Volti, voci e parole dell’Abruzzo profondo al Museo delle Genti

Il 10 gennaio a Pescara una performance con foto, video e letture per raccontare le radici della regione
PESCARA. Volti e voci, storie dove ancora l’uomo pur nella sua imperfezione si rivela vera e unica opera d’arte. E' la mostra di fotografia “Voci” che si inaugurerà, il 10 gennaio, al Museo delle Genti d’Abruzzo di Pescara, un articolato excursus sull’uomo e il suo desiderio di raccontarsi, ideato e curato da Mariano Cipollini. I Volti sono tra quelli immortalati da Paolo Dell'Elce nel suo reportage “Farindola, la terra e i volti”, tra il 2003 e il 2004, inno alla poetica del paesaggio dell'anima. Voci recitanti, parole e musica a fare da coro: le attrici Susanna Costaglione e Lucrezia Guidone con letture tratte dal quinto capitolo del romanzo di Ignazio Silone, “Fontamara”, e alcune interviste estrapolate da “La solitudine del satiro” di Ennio Flaiano, affiancate dalle musiche del compositore Diego Conti e del cantautore Adolfo Dececco.
E’ un progetto multidisciplinare che dà “voce” all’uomo attraverso le sue molteplici ed infinite possibilità espressive.
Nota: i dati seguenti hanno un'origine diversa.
(** The keeper stays in order.  In every reachable state no file is pending
    twice, the retry delay is unset or between a minute and an hour, the retry
    timer runs only with something to retry, and the pause state of each directory
    is what the last callback told, each callback announcing a change. *)
Theorem keeper_invariant d0 w : reachable d0 w -> keeper_ok w.
Proof.
  induction 1 as [e Hnd|w e ev w' _ IH Hnd Hev].
  - apply archiveUnarchived_ok; [exact Hnd|]. apply scanAll_ok. constructor; cbn; [constructor|now left|done|done|].
    intros [|? ?] ? ? ? [=].
  - destruct ev as [| | |rf]; cbn [run_event] in Hev.
    + unfold take_rotation in Hev. destruct (jk_rotateCh (w_keeper w)); [done|]. injection Hev as <-.
      apply arm_ok, handleRotation_ok. now destruct IH.
    + injection Hev as <-. now apply arm_ok, scanAll_ok.
    + destruct (jk_armed (w_keeper w)) eqn:Ea; [|done]. injection Hev as <-. apply arm_ok. now apply retry_ok.
    + injection Hev as <-. unfold Send. destruct (_ <? 64)%nat; now destruct IH.
Qed.

(** ** Retries *)

Definition answers_ok (e : Env) : Prop :=
  forall batch i f, batch !! i = Some f -> exists r, ke_script e batch !! i = Some r /\ response_ok r = true.

Lemma archive_results_all e files : forall results d,
  (forall p, ke_create e p = true) ->
  (forall i f, files !! i = Some f -> exists r, results !! i = Some r /\ response_ok r = true) ->
  exists d', archive_results e files results d = (d', []) /\
    forall p : path, is_Some (disk_files d !! p) \/ (exists f, f ∈ files /\ p = marker (pf_path f)) ->
      is_Some (disk_files d' !! p).
Proof.
  induction files as [|f files IH]; intros results d Hc Hr; cbn [archive_results].
  - exists d. split; [done|]. intros p [H|(f & Hf & _)]; [exact H|]. now apply elem_of_nil in Hf.
  - destruct (Hr 0%nat f eq_refl) as (r & Er & Ok). destruct results as [|r' results]; [done|]. injection Er as ->.
    cbn [head tail]. rewrite Ok.
    destruct (IH results (markArchived e (pf_path f) d) Hc (fun i g Hg => Hr (S i) g Hg)) as (d' & -> & Hd').
    exists d'. split; [done|]. intros p Hp. apply Hd'. unfold markArchived. rewrite Hc. cbn.
    destruct (decide (p = marker (pf_path f))) as [->|Hne]; [left; rewrite lookup_insert_eq; eauto|].
    destruct Hp as [Hp|(g & Hg & ->)]; [left; now rewrite lookup_insert_ne by congruence|].
    apply elem_of_cons in Hg as [->|Hg]; [done|]. right. eauto.
Qed.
La proiezione del video “Voci”, realizzato da Giusi Mastantuono, riassume il lavoro degli artisti citati. Una mostra nella mostra, "Voci" - allestita fino al 29 marzo (info 085-4510026, www.gentidabruzzo.it) - è legata a doppio filo con l’esposizione “Il Tempo qui non vale niente - Paul Scheuermeier e Gerhard Rohlfs fotografi 1923 – 1930” inaugurata nel museo in via delle Caserme il 20 settembre scorso e prorogata fino a marzo 2015.
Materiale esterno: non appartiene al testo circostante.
Lemma iso_loop_fuel narrow fuel : forall rest inTime parsed total, (String.length rest < fuel)%nat ->
  iso_loop narrow fuel rest inTime parsed total <> Err DurFuel.
Proof.
  induction fuel as [|fuel IH]; intros rest inTime parsed total Hf; [lia|]. cbn [iso_loop].
  destruct rest as [|c rest']; [now destruct parsed|]. cbn [String.length] in Hf.
  destruct (Ascii.eqb c "T"); [apply IH; lia|].
  destruct (span isDigit (String c rest')) as [[|d digits] [|unit after]] eqn:E; try done.
  apply span_length in E. cbn [String.length] in E.
  destruct (unit_duration _ _ _ _); [apply IH; lia|now destruct inTime].
Qed.

(** Durations are read exactly, or wrap.  [ParseISO8601Duration] ends on every
    text, refuses what it would refuse on unbounded integers, and otherwise gives
    the exact number of nanoseconds reduced to an [int64]; so it is the exact
    duration whenever that fits. *)
Theorem ParseISO8601Duration_exact s :
  ParseISO8601Duration s = map_ok i64 (parse_iso8601 (fun z => z) s) /\
  ParseISO8601Duration s <> Err DurFuel /\
  forall d, parse_iso8601 (fun z => z) s = Ok d -> - 2 ^ 63 <= d < 2 ^ 63 -> ParseISO8601Duration s = Ok d.
Proof.
  assert (H : ParseISO8601Duration s = map_ok i64 (parse_iso8601 (fun z => z) s)).
  { unfold ParseISO8601Duration, parse_iso8601. destruct s as [|c [|d s]]; [done..|].
    destruct (Ascii.eqb c "P"); [|done]. apply (iso_loop_i64 _ _ _ _ 0). }
  split; [done|]. split.
  - unfold ParseISO8601Duration, parse_iso8601. destruct s as [|c [|d s]]; [done..|].
    destruct (Ascii.eqb c "P"); [|done]. apply iso_loop_fuel. lia.
  - intros d Hd Hr. rewrite H, Hd. cbn [map_ok]. now rewrite i64_small.
Qed.

Lemma ParseISO8601Duration_exact_witness : ParseISO8601Duration "P2DT3H4M5S" = Ok (183845 * second).
Proof. apply ParseISO8601Duration_exact; [vm_compute; reflexivity|unfold second; lia]. Defined.

(** * Who may send what *)

(** The meaning of a rule: the PGN is in its set, and it names the destination. *)
Definition selects (r : SendRule) (pgn : Z) (name : option Z) : Prop :=
  (forall m, SendPolicy.PGNs r = Some m -> pgn ∈ Singles m \/ exists lo hi, (lo, hi) ∈ Ranges m /\ lo <= pgn <= hi) /\
  (SendPolicy.Names r <> [] -> exists n, name = Some n /\ n ∈ SendPolicy.Names r).

(** The policy is enabled, and it has no rules or the first rule that selects the
    frame allows it. *)
Definition permits (p : SendPolicy) (pgn : Z) (name : option Z) : Prop :=
  Enabled p = true /\
  (Rules p = [] \/ exists before r after, Rules p = before ++ r :: after /\
     Forall (fun r' => ~ selects r' pgn name) before /\ selects r pgn name /\ Allow r = true).

Lemma Contains_spec m pgn :
  Contains m pgn = true <-> pgn ∈ Singles m \/ exists lo hi, (lo, hi) ∈ Ranges m /\ lo <= pgn <= hi.
Proof.
  unfold Contains. rewrite orb_true_iff, !existsb_exists. split.
  - intros [(s & Hs & ->%Z.eqb_eq)|([lo hi] & Hr & [H1 H2]%andb_prop)]; [left; now apply list_elem_of_In|].
    right. exists lo, hi. rewrite list_elem_of_In. split; [done|]. apply Z.geb_le in H1. apply Z.leb_le in H2. lia.
  - intros [Hs|(lo & hi & Hr & H)].
    + left. exists pgn. rewrite <- list_elem_of_In. split; [done|apply Z.eqb_refl].
    + right. exists (lo, hi). rewrite <- list_elem_of_In. split; [done|]. apply andb_true_iff. split; [apply Z.geb_le|apply Z.leb_le]; lia.
Qed.

Lemma names_spec (ns : list Z) (name : option Z) :
  (if (0 <? length ns)%nat then
     if negb (bool_decide (is_Some name)) then false else if negb (contains ns (default 0 name)) then false else true
   else true) = true <-> (ns <> [] -> exists n, name = Some n /\ n ∈ ns).
Proof.
  destruct ns as [|n ns]; cbn [length Nat.ltb Nat.leb]; [done|]. destruct name as [x|].
  - rewrite bool_decide_eq_true_2 by eauto. change (default 0 (Some x)) with x. cbn [negb].
    pose proof (contains_spec (n :: ns) x) as Hc. destruct (contains (n :: ns) x); cbn [negb]; (split; [|try done]).
    + intros _ _. exists x. split; [done|]. now apply Hc.
    + done.
    + intros H. destruct (H ltac:(done)) as (? & [= <-] & Hx%Hc). congruence.
  - rewrite bool_decide_eq_false_2 by (intros [? [=]]). cbn [negb]. split; [done|]. intros H.
    now destruct (H ltac:(done)) as (? & [=] & _).
Qed.

Lemma rule_matches_spec r pgn name : rule_matches r pgn name = true <-> selects r pgn name.
Proof.
  unfold rule_matches, Matches, selects. rewrite <- names_spec. destruct (SendPolicy.PGNs r) as [m|].
  - pose proof (Contains_spec m pgn) as Hc. destruct (Contains m pgn); cbn [negb].
    + split; [|tauto]. intros H. split; [|done]. intros ? [= <-]. now apply Hc.
    + split; [done|]. intros [H _]. specialize (H m eq_refl). apply Hc in H. congruence.
  - split; [|tauto]. intros H. split; [done|done].
Qed.

Lemma rule_rejects r pgn name : rule_matches r pgn name = false -> ~ selects r pgn name.
Proof. intros H Hs%rule_matches_spec. congruence. Qed.

(** The loop finds the first rule that selects the frame. *)
Lemma first_match_spec rules pgn name :
  match first_match rules pgn name with
  | Some r => exists before after, rules = before ++ r :: after /\
      Forall (fun r' => ~ selects r' pgn name) before /\ selects r pgn name
  | None => Forall (fun r' => ~ selects r' pgn name) rules
  end.
Proof.
  induction rules as [|r rules IH]; cbn [first_match]; [done|].
  destruct (rule_matches r pgn name) eqn:E.
  - exists [], rules. split; [done|]. split; [done|]. now apply rule_matches_spec.
  - apply rule_rejects in E. destruct (first_match rules pgn name) as [r'|].
    + destruct IH as (before & after & -> & H1 & H2). exists (r :: before), after. split; [done|]. split; [|done]. now constructor.
    + now constructor.
Qed.

Lemma first_match_allows p pgn name :
  Enabled p = true -> (Rules p = [] \/ exists r, first_match (Rules p) pgn name = Some r /\ Allow r = true) ->
  permits p pgn name.
Proof.
  intros He Hr. split; [done|]. destruct Hr as [Hr|(r & E & Ha)]; [now left|]. right.
  pose proof (first_match_spec (Rules p) pgn name) as H. rewrite E in H. destruct H as (before & after & H1 & H2 & H3).
  now exists before, r, after.
Qed.

Lemma checkSendPolicy_permits s b bus pgn dst : checkSendPolicy s b bus pgn dst = None ->
  sv_readOnly s = false /\ permits (sv_policy s) pgn (dst_name b bus dst).
Proof.
  unfold checkSendPolicy. destruct (sv_readOnly s); [done|]. destruct (Enabled (sv_policy s)) eqn:He; [|done].
  cbn [negb]. destruct (length (Rules (sv_policy s)) =? 0)%nat eqn:El.
  - intros _. split; [done|]. apply first_match_allows; [done|]. left. apply Nat.eqb_eq in El. now destruct (Rules (sv_policy s)).
  - destruct (first_match _ _ _) as [r|] eqn:Ef; [|done]. destruct (Allow r) eqn:Ea; [|done]. intros _. split; [done|].
    apply first_match_allows; [done|]. right. eauto.
Qed.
Il felice incontro con gli scatti del progetto “Farindola, la terra e i volti” di Dell'Elce crea un ponte narrativo tra la realtà abruzzese degli anni venti e quella contemporanea. Spiega il curatore di "Voci", Mariano Cipollini: «L’estrema sensibilità con la quale Dell’Elce ha fatto di un reportage antropologico-documentario un inno alla poetica del paesaggio dell’anima, ha reso semplice e necessario allo stesso tempo, l’incontro tra immagine parola e musica. Così un volto è voce e la voce è immagine, è musica contemporaneamente. Impossibile scinderli. Riuscendo a scompaginare ogni criterio canonico di costruzione visiva delle inquadrature, Paolo fa affidamento alla sua magistrale competenza utilizzando una narrazione la cui semplicità è quasi disarmante. Non c’è posto per la mistificazione formale, tanto meno per quella ideologica, molto in voga negli ultimi decenni. Si affida totalmente a una trascrizione poetica che fa del suo scatto una breve ma intensa confessione intima. Appunti di un diario collettivo i cui confini personali sono difficilmente scansionabili».
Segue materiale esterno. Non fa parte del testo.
(* ===== verification/PgnNaming.v ===== *)
(** The names of generated code: [pgngen/naming.go].

    A Go string is its bytes; the functions walk over its runes.  The tables of
    [unicode] are an interface: what is proved of them holds for ASCII. *)

From S2P Require Import Prelude.
From Stdlib Require Import Ascii.

(** * Runes *)

(** [utf8.RuneError], U+FFFD. *)
Definition RuneError : Z := 65533.

Definition is_continuation (b : Z) : bool := (128 <=? b) && (b <=? 191).

(** The range of the second byte of a sequence that starts with [b0]. *)
Definition second_byte_ok (b0 b1 : Z) : bool :=
  ((if b0 =? 224 then 160 else if b0 =? 240 then 144 else 128) <=? b1) &&
  (b1 <=? (if b0 =? 237 then 159 else if b0 =? 244 then 143 else 191)).

(** [utf8.DecodeRune]: the first rune and the number of its bytes. *)
Definition DecodeRune (bs : list Z) : Z * nat :=
  match bs with
  | [] => (RuneError, O)
  | b0 :: rest =>
      if b0 <? 128 then (b0, 1%nat)
      else if negb ((194 <=? b0) && (b0 <=? 244)) then (RuneError, 1%nat)
      else match rest with
           | [] => (RuneError, 1%nat)
           | b1 :: rest =>
               if negb (second_byte_ok b0 b1) then (RuneError, 1%nat)
               else if b0 <? 224 then ((b0 - 192) * 64 + (b1 - 128), 2%nat)
               else match rest with
                    | [] => (RuneError, 1%nat)
                    | b2 :: rest =>
                        if negb (is_continuation b2) then (RuneError, 1%nat)
                        else if b0 <? 240 then ((b0 - 224) * 4096 + (b1 - 128) * 64 + (b2 - 128), 3%nat)
                        else match rest with
                             | [] => (RuneError, 1%nat)
                             | b3 :: _ =>
                                 if negb (is_continuation b3) then (RuneError, 1%nat)
                                 else ((b0 - 240) * 262144 + (b1 - 128) * 4096 + (b2 - 128) * 64 + (b3 - 128), 4%nat)
                             end
                    end
           end
  end.

(** [utf8.AppendRune]: a rune's bytes; a surrogate or a number out of range is an error. *)
Definition EncodeRune (r : Z) : list Z :=
  let r := if (r <? 0) || (1114111 <? r) || ((55296 <=? r) && (r <=? 57343)) then RuneError else r in
  if r <? 128 then [r]
  else if r <? 2048 then [192 + r / 64; 128 + r mod 64]
  else if r <? 65536 then [224 + r / 4096; 128 + (r / 64) mod 64; 128 + r mod 64]
  else [240 + r / 262144; 128 + (r / 4096) mod 64; 128 + (r / 64) mod 64; 128 + r mod 64].

(** The runes of a string; every rune takes a byte at least. *)
Fixpoint runes_fuel (fuel : nat) (bs : list Z) : list Z :=
  match fuel, bs with
  | S fuel, _ :: _ => let '(r, n) := DecodeRune bs in r :: runes_fuel fuel (drop n bs)
  | _, _ => []
  end.

Definition runes (s : string) : list Z := runes_fuel (String.length s) (bytes_of_string s).
Definition string_of_runes (rs : list Z) : string := string_of_bytes (flat_map EncodeRune rs).

(** [unicode.IsUpper], [unicode.ToUpper] and [unicode.ToLower]. *)
Class Unicode := { IsUpper : Z -> bool; ToUpper : Z -> Z; ToLower : Z -> Z }.

(** What they are for ASCII. *)
Definition ascii_upper (r : Z) : bool := (65 <=? r) && (r <=? 90).
Definition ascii_lower (r : Z) : bool := (97 <=? r) && (r <=? 122).

#[export] Instance ascii_unicode : Unicode := {
  IsUpper := ascii_upper;
  ToUpper r := if ascii_lower r then r - 32 else r;
  ToLower r := if ascii_upper r then r + 32 else r
}.

(** * Names *)

(** One of [' '], ['-'], ['/'], [','], ['('], [')'] and ['&']. *)
Definition is_separator (r : Z) : bool := existsb (Z.eqb r) [32; 45; 47; 44; 40; 41; 38].

Section names.
Context `{U : Unicode}.

Fixpoint pascal_runes (upper : bool) (rs : list Z) : list Z :=
  match rs with
  | [] => []
  | r :: rs =>
      if (r =? 95) || is_separator r then pascal_runes true rs
      else if upper then ToUpper r :: pascal_runes false rs
      else r :: pascal_runes false rs
  end.

Definition toPascal (s : string) : string := string_of_runes (pascal_runes true (runes s)).

(** [b] with an underscore, unless it is empty or ends with one. *)
Definition underscore (b : list Z) : list Z :=
  match last b with None => b | Some r => if r =? 95 then b else b ++ [95] end.

(** [b] is the text written so far; [first] at the start of the string. *)
Fixpoint snake_runes (first prevUpper : bool) (b rs : list Z) : list Z :=
  match rs with
  | [] => b
  | r :: rs =>
      if is_separator r then snake_runes false prevUpper (underscore b) rs
      else if IsUpper r then
        snake_runes false true ((if negb first && negb prevUpper then underscore b else b) ++ [ToLower r]) rs
      else snake_runes false false (b ++ [r]) rs
  end.

(** [strings.TrimRight(s, _)] for one character. *)
Fixpoint trim_trailing (c : Z) (rs : list Z) : list Z :=
  match rs with
  | [] => []
  | r :: rs => match trim_trailing c rs with [] => if r =? c then [] else [r] | rs' => r :: rs' end
  end.

Definition toSnake (s : string) : string := string_of_runes (trim_trailing 95 (snake_runes true false [] (runes s))).

Definition toLowerCamel (s : string) : string :=
  let p := toPascal s in
  match runes p with [] => p | r :: rs => string_of_runes (ToLower r :: rs) end.

End names.

Definition isVowel (c : Z) : bool := existsb (Z.eqb c) [97; 101; 105; 111; 117].

(** A byte [i] from the end. *)
Definition byte_from_end (i : nat) (s : string) : option Z := rev (bytes_of_string s) !! i.

Definition toPlural (s : string) : string :=
  match byte_from_end 0 s with
  | None => s
  | Some c =>
      if (c =? 115) || (c =? 120) || (c =? 122) ||
         ((c =? 104) && match byte_from_end 1 s with Some d => (d =? 115) || (d =? 99) | None => false end)
      then (s ++ "es")%string
      else if (c =? 121) && match byte_from_end 1 s with Some d => negb (isVowel d) | None => false end
      then (String.substring 0 (String.length s - 1) s ++ "ies")%string
      else (s ++ "s")%string
  end.

Example name_texts :
  (map toPascal ["speed_water"; "Wind Data"; "AC Input, Basic (120 V)"],
   map toSnake ["speed_water"; "Speed Water"; "GNSS Position & SOG"; "WaterDepth"],
   map toLowerCamel ["VictronRegister"; "wind_speed"], map toPlural ["status"; "category"; "day"; "indicator"; "batch"]) =
  (["SpeedWater"; "WindData"; "ACInputBasic120V"], ["speed_water"; "speed_water"; "gnss_position_sog"; "water_depth"],
   ["victronRegister"; "windSpeed"], ["statuses"; "categories"; "days"; "indicators"; "batches"])%string.
Proof. vm_compute. reflexivity. Qed.

(** ** Encoded text reads back *)

Definition scalar_value (r : Z) : bool :=
  (0 <=? r) && (r <=? 1114111) && negb ((55296 <=? r) && (r <=? 57343)).

Lemma second_byte_ok_tail b0 b1 : 128 <= b1 <= 191 -> (b0 = 224 -> 160 <= b1) -> (b0 = 240 -> 144 <= b1) ->
  (b0 = 237 -> b1 <= 159) -> (b0 = 244 -> b1 <= 143) -> second_byte_ok b0 b1 = true.
Proof.
  intros. unfold second_byte_ok. destruct (Z.eqb_spec b0 224), (Z.eqb_spec b0 240), (Z.eqb_spec b0 237), (Z.eqb_spec b0 244); lia.
Qed.

Lemma DecodeRune_Encode r rest : scalar_value r = true ->
  DecodeRune (EncodeRune r ++ rest) = (r, length (EncodeRune r)).
Proof.
  unfold scalar_value, EncodeRune, is_continuation. intros H.
  destruct ((r <? 0) || (1114111 <? r) || ((55296 <=? r) && (r <=? 57343))) eqn:Es; [lia|].
  pose proof (Z.div_mod r 64 ltac:(lia)). pose proof (Z.mod_pos_bound r 64 ltac:(lia)).
  pose proof (Z.div_mod (r / 64) 64 ltac:(lia)). pose proof (Z.mod_pos_bound (r / 64) 64 ltac:(lia)).
  pose proof (Z.div_mod (r / 4096) 64 ltac:(lia)). pose proof (Z.mod_pos_bound (r / 4096) 64 ltac:(lia)).
  assert (E1 : r / 4096 = r / 64 / 64) by (rewrite Z.div_div by lia; reflexivity).
  assert (E2 : r / 262144 = r / 4096 / 64) by (rewrite Z.div_div by lia; reflexivity).
  destruct (Z.ltb_spec r 128); [|destruct (Z.ltb_spec r 2048); [|destruct (Z.ltb_spec r 65536)]];
    cbn [app DecodeRune length]; unfold is_continuation;
    repeat match goal with |- context [if ?c then _ else _] =>
      first [replace c with false by lia | replace c with true by lia
            | replace c with false by (rewrite second_byte_ok_tail by lia; done)] end; f_equal; lia.
Qed.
A dieci anni trascorsi dalla realizzazione di quel lavoro sul versante orientale del Gran Sasso, rileggerne l'introduzione scritta dall'autore è illuminante. «Ho accostato», scrive Dedll’Elce, «i volti di questa gente ai paesaggi, alla terra, agli alberi, alle case e al cielo, e le riflessioni che scaturiscono da queste vicinanze sono molte e mi commuovono, guardando le persone che incontro sulle montagne, in mezzo ai campi, lungo le vie delle contrade, percepisco il senso profondo della loro umanità, la bellezza. Il volto di un uomo rispecchia il suo paesaggio originario, una dimensione sospesa tra la terra e il cielo. I volti di queste persone hanno la freschezza della terra tenera. I loro occhi restituiscono luce e serenità, la limpidezza dell’aria che respirano... La terra e la pietra, elementi di cui sono fatti le montagne, sono il pane quotidiano dei farindolesi che faticosamente si portano nei boschi in quota dove raccolgono la legna per il fuoco. Una volta, mi dicono, la montagna era tutta “terrazzata” e coltivata, c’era grano dappertutto, persino a Valle d’Angri, e ulivi e viti, le contrade erano popolose e ogni casolare ospitava anche cinquanta persone. Provo ad immaginare quel tempo, mentre ascolto questi racconti, e mi accorgo che non mi è difficile».
«Il passato», conclude Paolo Dell’Elce, «è talmente vivo nella lingua, nelle espressioni metaforiche, che la voce dei vecchi contadini mi restituisce una percezione sinestetica. Visione o sogno non ha importanza, è importante abbandonarsi a questa sensazione univoca, assoluta, del Tempo, dei Luoghi, della Presenza».